We have all sorts of statistical methods of showing how good things are, but that's intangible. You can't see it rolling down the street, flying through the air or by holding it in your hand. It's an abstraction.
But watching a Boeing 747 roar overhead on takeoff, holding your iDevice in your hands and looking at your Chevrolet Corvette in the driveway is a very tangible thing. We built this in America. It represents the best of what we can do in this country and how our country can compete with the best of what the world offers.

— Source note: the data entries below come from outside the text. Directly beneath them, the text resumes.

(** ** The quiz document is a function of the explanations *)

(** C9. In every completed run the quiz document is
    [generate_simple_quiz] of the run's explanation sequence; the world
    after the run is the world after the batch loop, so producing the quiz
    makes no request; and two runs, from any worlds and folders, that end
    with equal explanation sequences end with identical quiz documents. *)
Theorem generate_simple_quiz_reproducible folder1 folder2 w1 w2 out1 out2 w1' w2' :
  process_folder folder1 w1 = (Ret out1, w1') ->
  process_folder folder2 w2 = (Ret out2, w2') ->
  out_quiz_md out1 = generate_simple_quiz (out_explanations out1) /\
  (exists st,
     batch_loop (collect (walk folder1) 1)
       (batch_size_of (length (collect (walk folder1) 1)))
       (range_step (length (collect (walk folder1) 1))
          (batch_size_of (length (collect (walk folder1) 1))))
       (mkFolderState (replicate (length (collect (walk folder1) 1)) [])
          (lit "# Project Code" ++ [LF; LF])
          (lit "# Project Explanations" ++ [LF; LF])) w1
     = (Ret st, w1')) /\
  (out_explanations out1 = out_explanations out2 ->
   out_quiz_md out1 = out_quiz_md out2).
Proof.
  intros H1 H2.
  apply process_folder_inv in H1, H2. cbv zeta in H1, H2.
  destruct H1 as (st1 & Hl1 & ->), H2 as (st2 & Hl2 & ->).
  cbn [out_quiz_md out_explanations].
  split; [reflexivity|]. split; [exists st1; exact Hl1|].
  intros ->. reflexivity.
Qed.
(** * yolo-vision: the renderer of [src/renderer.js], embedded and verified

    The development follows the first [Renderer] class of [src/renderer.js]
    (the variant with background replacement and mask smoothing).  It
    also embeds the [Detector] class of [src/detector.js], [setDetectMode]
    of [src/app.js], and the mask drawing of the second [Renderer] class
    of [src/renderer.js] (module [Overlay]).

    - JavaScript numbers are IEEE 754 binary64 values: they are modelled by
      [spec_float] with the operations of the Standard Library's [SpecFloat]
      at precision 53 (module [F64]).  A [Float32Array] cell is a binary32
      value (module [F32]); a [Uint8ClampedArray] or [Uint8Array] cell is a
      [byte].
    - Typed arrays are lists; an indexed store is stdpp's [<[i:=v]>], which
      like a typed array ignores a store past the end.
    - Loop counters, array lengths and the integer index arithmetic built
      from them are written in [nat] and [Z]: these integers stay far below
      2^53, where binary64 arithmetic is exact.  Divisions, blends and
      thresholds are computed in [F64]. *)

From Stdlib Require Import ZArith Bool Lia.
From Stdlib Require Import Strings.Byte Strings.Ascii Strings.String.
From Stdlib Require Import Floats.SpecFloat.
From stdpp Require Import base list strings gmap.

Local Open Scope Z_scope.

(** ** Numbers *)

Module F64.
Definition prec : Z := 53.
Definition emax : Z := 1024.

Definition of_Z (z : Z) : spec_float := binary_normalize prec emax z 0 false.
Definition of_nat (n : nat) : spec_float := of_Z (Z.of_nat n).

Definition add : spec_float -> spec_float -> spec_float := SFadd prec emax.
Definition sub : spec_float -> spec_float -> spec_float := SFsub prec emax.
Definition mul : spec_float -> spec_float -> spec_float := SFmul prec emax.
Definition div : spec_float -> spec_float -> spec_float := SFdiv prec emax.

(** [a === b] and [a > b] on numbers. *)
Definition eqb (a b : spec_float) : bool := SFeqb a b.
Definition gtb (a b : spec_float) : bool := SFltb b a.

Definition zero : spec_float := S754_zero false.
Definition one : spec_float := of_Z 1.
Definition NaN : spec_float := S754_nan.

(** A decimal literal [n/d] such as [0.4]: the binary64 value nearest to
    the quotient, which is what the correctly rounded division returns. *)
Definition lit (n d : Z) : spec_float := div (of_Z n) (of_Z d).

(** [Math.floor]. *)
Definition floor (x : spec_float) : spec_float :=
  match x with
  | S754_finite s m e =>
      if 0 <=? e then x
      else binary_normalize prec emax
             (Z.shiftr (cond_Zopp s (Zpos m)) (- e)) 0 s
  | _ => x
  end.

(** The integer a number denotes, when it denotes one. *)
Definition to_int (x : spec_float) : option Z :=
  match x with
  | S754_zero _ => Some 0
  | S754_finite s m e =>
      if 0 <=? e then Some (cond_Zopp s (Zpos m * 2 ^ e))
      else if Zpos m mod 2 ^ (- e) =? 0
           then Some (cond_Zopp s (Zpos m / 2 ^ (- e)))
           else None
  | _ => None
  end.

(** [max a b] of [Math.max]: NaN if either is NaN. *)
Definition max (a b : spec_float) : spec_float :=
  match SFcompare a b with
  | None => S754_nan
  | Some Lt => b
  | Some Eq => match a with S754_zero true => b | _ => a end
  | Some Gt => a
  end.
End F64.

Module F32.
Definition prec : Z := 24.
Definition emax : Z := 128.

(** The value a [Float32Array] cell holds after a number is stored in
    it: the number rounded to binary32 (ties to even), read back as a
    number. *)
Definition round (x : spec_float) : spec_float :=
  match x with
  | S754_finite s m e =>
      match binary_round prec emax s m e with
      | S754_finite s' m' e' => binary_round F64.prec F64.emax s' m' e'
      | y => y
      end
  | _ => x
  end.
End F32.

(** ** Typed arrays *)

Definition Z_of_byte (b : byte) : Z := Z.of_N (Byte.to_N b).

Definition byte_of_Z (z : Z) : byte :=
  match Byte.of_N (Z.to_N z) with Some b => b | None => Byte.x00 end.

(** The conversion applied by a store into a [Uint8ClampedArray]
    (ECMAScript ToUint8Clamp): NaN becomes 0, the value is clamped to
    [0, 255], and a value halfway between two integers goes to the even
    one. *)
Definition ToUint8Clamp (v : spec_float) : byte :=
  match v with
  | S754_nan => Byte.x00
  | S754_zero _ => Byte.x00
  | S754_infinity s => if s then Byte.x00 else Byte.xff
  | S754_finite true _ _ => Byte.x00
  | S754_finite false m e =>
      if 0 <=? e then byte_of_Z (Z.min 255 (Zpos m * 2 ^ e))
      else
        let q := Zpos m / 2 ^ (- e) in
        let r := Zpos m mod 2 ^ (- e) in
        let half := 2 ^ (- e - 1) in
        if 255 <=? q then Byte.xff
        else match r ?= half with
             | Lt => byte_of_Z q
             | Gt => byte_of_Z (q + 1)
             | Eq => if Z.even q then byte_of_Z q else byte_of_Z (q + 1)
             end
  end.

(** Reading [a[i]]: [undefined] (here [None]) when [i] is not an index of
    the array. *)
Definition get {A} (a : list A) (i : option Z) : option A :=
  match i with
  | Some z => if 0 <=? z then a !! Z.to_nat z else None
  | None => None
  end.

(** [a[i] === b] for a cell read from a [Uint8Array]. *)
Definition cell_is (v : option byte) (b : byte) : bool :=
  match v with
  | Some c => Byte.eqb c b
  | None => false
  end.

(** The number an array read stands for in arithmetic: [undefined] is
    NaN. *)
Definition num_of_u8 (v : option byte) : spec_float :=
  match v with
  | Some b => F64.of_Z (Z_of_byte b)
  | None => F64.NaN
  end.

Definition num_of_f32 (v : option spec_float) : spec_float :=
  match v with
  | Some x => x
  | None => F64.NaN
  end.

(** [new Float32Array(mask)] for a [Uint8Array] mask. *)
Definition Float32Array_from (mask : list byte) : list spec_float :=
  (fun b => F64.of_Z (Z_of_byte b)) <$> mask.

(** ** Colors *)

Definition is_white_space (c : ascii) : bool :=
  let n := nat_of_ascii c in
  ((9 <=? n) && (n <=? 13) || (n =? 32) || (n =? 160))%nat.
Lemma role_required_admits (required_role : string) (f : Z * User.t -> M Resp)
    (env : Env) (w : World) (current_user_id : Z) (user : User.t) :
  identity env = Some current_user_id ->
  users (pending w) !! current_user_id = Some user ->
  User.role user = required_role ->
  role_required required_role f env w = f (current_user_id, user) w.
Proof.
  intros Hid Huser Hrole.
  unfold role_required, jwt_required, bind, query. rewrite Hid, Huser.
  destruct (decide (User.role user <> required_role)) as [Hno | _]; [ | reflexivity].
  contradiction.
Qed.

(** C10. [role_required] asks for the exact role. A caller whose role is not
    the required one, an admin included, gets 403 from [role_required]
    whatever the handler is, which is therefore not run, and the store is
    left as it was; so it is for create project and list my projects (role
    client) and for create proposal and list my proposals (role
    freelancer). *)
Theorem role_required_exact (required_role : string) (f : Z * User.t -> M Resp)
    (env : Env) (db : DB) (current_user_id : Z) (user : User.t) :
  identity env = Some current_user_id ->
  users db !! current_user_id = Some user ->
  User.role user <> required_role ->
  role_required required_role f env (fresh_session db)
    = (inl (access_denied required_role), fresh_session db) /\
  (required_role = "client" ->
   forall body args,
     serve env (CreateProject body) db = (access_denied "client", db) /\
     serve env (GetMyProjects args) db = (access_denied "client", db)) /\
  (required_role = "freelancer" ->
   forall body args,
     serve env (CreateProposal body) db = (access_denied "freelancer", db) /\
     serve env (GetMyProposals args) db = (access_denied "freelancer", db)).
Proof.
  intros Hid Huser Hrole. split; [ | split].
  - now apply role_required_denies with current_user_id user.
  - intros ->. intros body args.
    unfold serve, run_request, dispatch, create_project, get_my_projects, jwt_required.
    rewrite Hid.
    rewrite !(role_required_denies "client" _ env _ current_user_id user) by assumption.
    now split.
  - intros ->. intros body args.
    unfold serve, run_request, dispatch, create_proposal, get_my_proposals, jwt_required.
    rewrite Hid.
    rewrite !(role_required_denies "freelancer" _ env _ current_user_id user) by assumption.
    now split.
Qed.

(** ** Keys of new rows *)

Lemma foldr_max_ge (l : list Z) (k : Z) : k ∈ l -> k <= foldr Z.max 0 l.
Proof.
  induction l as [ | x l IH]; intros Hin.
  - inversion Hin.
  - apply elem_of_cons in Hin as [-> | Hin]; simpl; [lia | ].
    specialize (IH Hin). lia.
Qed.

Lemma next_id_fresh {A} (m : gmap Z A) : m !! next_id m = None.
Proof.
  destruct (m !! next_id m) as [a | ] eqn:Ha; [ | reflexivity].
  apply elem_of_map_to_list in Ha.
  assert (Hin : next_id m ∈ (fst <$> map_to_list m)).
  { apply list_elem_of_fmap. exists (next_id m, a). split; [reflexivity | exact Ha]. }
  apply foldr_max_ge in Hin. unfold next_id in Hin at 1. lia.
Qed.

(** ** Running a handler *)

#[local] Arguments first_missing : simpl never.
#[local] Arguments first_absent : simpl never.
#[local] Arguments update_fields : simpl never.

Ltac enter :=
  unfold serve, commits_of, run_request, dispatch, fresh_session.

Ltac step :=
  unfold jwt_required, try_except, bind, ret, raise, lift, query, stage, commit,
    get_or_404, attr, get_json, and_then; simpl.

(** ** Ownership of a proposal's project *)

(** C6. [update_proposal_status] called by anyone but the client who owns
    the proposal's project answers 403 and leaves the store as it was; the
    caller's role is not looked at, so an admin is refused too, whereas
    [delete_project] and [update_project] let an admin who does not own the
    project through. *)
Theorem set_status_owner_only (env : Env) (db : DB) (current_user_id proposal_id : Z)
    (body : option json) (proposal : Proposal.t) (project : Project.t) :
  identity env = Some current_user_id ->
  proposals db !! proposal_id = Some proposal ->
  projects db !! Proposal.project_id proposal = Some project ->
  Project.client_id project <> current_user_id ->
  serve env (UpdateProposalStatus proposal_id body) db = (denied, db) /\
  commits_of (dispatch env (UpdateProposalStatus proposal_id body)) db = [] /\
  (forall user,
     users db !! current_user_id = Some user ->
     User.role user = "admin" ->
     (serve env (DeleteProject (Proposal.project_id proposal)) db).1
       = (jsonify_message "Project deleted successfully", 200) /\
     forall body',
       (serve env (UpdateProject (Proposal.project_id proposal) body') db).1.2 <> 403).
Proof.
  intros Hid Hproposal Hproject Hother. split; [ | split].
  - enter. unfold update_proposal_status. step.
    rewrite Hid. simpl. rewrite Hproposal. simpl. rewrite Hproject. simpl.
    destruct (decide (Project.client_id project <> current_user_id)); [reflexivity | ].
    contradiction.
  - enter. unfold update_proposal_status. step.
    rewrite Hid. simpl. rewrite Hproposal. simpl. rewrite Hproject. simpl.
    destruct (decide (Project.client_id project <> current_user_id)); [reflexivity | ].
    contradiction.
  - intros user Huser Hadmin. split.
    + enter. unfold delete_project, owner_or_admin_denied. step.
      rewrite Hid. simpl. rewrite Hproject. simpl.
      destruct (decide (Project.client_id project <> current_user_id));
        [ | contradiction].
      simpl. rewrite Huser. simpl. rewrite Hadmin. reflexivity.
    + intros body'.
      enter. unfold update_project, owner_or_admin_denied. step.
      rewrite Hid. simpl. rewrite Hproject. simpl.
      destruct (decide (Project.client_id project <> current_user_id));
        [ | contradiction].
      simpl. rewrite Huser. simpl. rewrite Hadmin. simpl.
      destruct body' as [data | ]; simpl; [ | lia].
      destruct (update_fields data _ project); simpl; lia.
Qed.

(** ** Creating a proposal *)

Lemma first_missing_cons (data : json) (field : string) (rest : list string) :
  first_missing data (field :: rest)
    = and_then (dict_get data field)
        (fun v => if truthy v then first_missing data rest else inl (Some field)).
Proof. reflexivity. Qed.



Lemma existing_proposals_insert (db : DB) (proposal : Proposal.t) :
  existing_proposals
    (set_proposals (insert (next_id (proposals db)) proposal) db)
    (Proposal.freelancer_id proposal) (Proposal.project_id proposal)
  = existing_proposals db (Proposal.freelancer_id proposal) (Proposal.project_id proposal) + 1.
Proof.
  unfold existing_proposals. simpl.
  rewrite map_filter_insert_True by (simpl; split; reflexivity).
  rewrite map_size_insert_None.
  - lia.
  - apply map_lookup_filter_None_2. left. apply next_id_fresh.
Qed.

We've had shades of it here, obviously. You can look out at any major airport in this country - the turboprops (Dash 8, Q400) and jets that fly out (CRJ, CSeries...err....A220) represent some of the best our aeronautical engineers can produce. 15 years ago, you could hold in your hands the best smartphone money could buy - a BlackBerry, designed right here in Canada. 25 years ago, one could load Corel WordPerfect/Quattro Pro on their PC and see a program that could compete with Microsoft. If you flip on a light switch in Ontario, you have lights that are mostly powered by our indigenously-designed nuclear power reactors - ones that don't need enriched uranium.
I don't know. It's the emotional argument, I guess. Companies like Magna are great (and very much important to our economy), but they don't inspire. Don't get me wrong - if I had to focus on something that will power Canada into the 21st century, I'd look at not-sexy things too - there's less competition from everybody trying to take you out when you're designing a 10% more efficient alternator or something, but I can still see the argument for something to fly the flag from.